TRY IT: After locating the line that contains "Lemma component_text (m", restate it and each later line word for word through the end of the records.

*** Block opens ***

Lemma search_none_no_token (s : string) :
  search s 0 = None <-> ~ containsToken s.
Proof.
  split.
  - intros Hs (t & (k & uid & Hin & Hne & Hl & ->) & (a & b & ->)).
    by apply (search_complete a k uid b 0 Hin Hne Hl).
  - intros Hno. destruct (search s 0) as [m|] eqn:E; [|reflexivity].
    exfalso. apply Hno.
    destruct (search_sound _ _ _ E) as (a & r & -> & _ & Hin & Hne & Hl & Hw).
    exists (whole m). split; [|by exists a, r].
    exists (componentType m), (uniqueId m). auto.
Qed.

Lemma exec_search (content : string) (lastIndex : nat) :
  lastIndex <= String.length content ->
  exec content lastIndex = search (Str.drop lastIndex content) lastIndex.
Proof.
  intros Hle. unfold exec.
  destruct (Nat.leb lastIndex (String.length content)) eqn:E; [reflexivity|].
  apply Nat.leb_gt in E. lia.
Qed.

(** A match found from [lastIndex] on: the text between, the match,
    and what remains. *)
Lemma exec_sound (content : string) (lastIndex : nat) (m : Match) :
  lastIndex <= String.length content ->
  exec content lastIndex = Some m ->
  exists a r,
    Str.drop lastIndex content = a +:+ whole m +:+ r
    /\ index m = lastIndex + String.length a
    /\ index m + String.length (whole m) <= String.length content
    /\ 0 < String.length (whole m)
    /\ Str.slice content lastIndex (index m) = a
    /\ componentType m ∈ inlineKinds
    /\ uniqueId m <> EmptyString
    /\ lacks rbrace (uniqueId m)
    /\ whole m = marker (componentType m) (uniqueId m).
Proof.
  intros Hle He. rewrite exec_search in He by exact Hle.
  destruct (search_sound _ _ _ He) as (a & r & Hd & Hi & Hin & Hne & Hl & Hw).
  exists a, r. split; [exact Hd|]. split; [exact Hi|].
  pose proof (drop_length lastIndex content) as Hlen.
  rewrite Hd, !append_length in Hlen.
  split; [lia|]. split; [rewrite Hw, marker_length; lia|].
  split; [|auto].
  unfold Str.slice. rewrite Hd, Hi.
  replace (lastIndex + String.length a - lastIndex) with (String.length a) by lia.
  apply take_app.
Qed.

Lemma component_text (m : Match) :
  componentType m ∈ inlineKinds ->
  whole m = marker (componentType m) (uniqueId m) ->
  partText (component m) = whole m
  /\ partWidget (component m) = Some (componentType m, uniqueId m).
Proof.
  intros Hin Hw. rewrite Hw. unfold component, inlineKinds in *.
  repeat (apply elem_of_cons in Hin as [-> | Hin]);
    [ | | | by apply elem_of_nil in Hin ]; simpl; auto.
Qed.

*** Block closes ***

ANSWER BELOW:
Lemma component_text (m : Match) :
  componentType m ∈ inlineKinds ->
  whole m = marker (componentType m) (uniqueId m) ->
  partText (component m) = whole m
  /\ partWidget (component m) = Some (componentType m, uniqueId m).
Proof.
  intros Hin Hw. rewrite Hw. unfold component, inlineKinds in *.
  repeat (apply elem_of_cons in Hin as [-> | Hin]);
    [ | | | by apply elem_of_nil in Hin ]; simpl; auto.
Qed.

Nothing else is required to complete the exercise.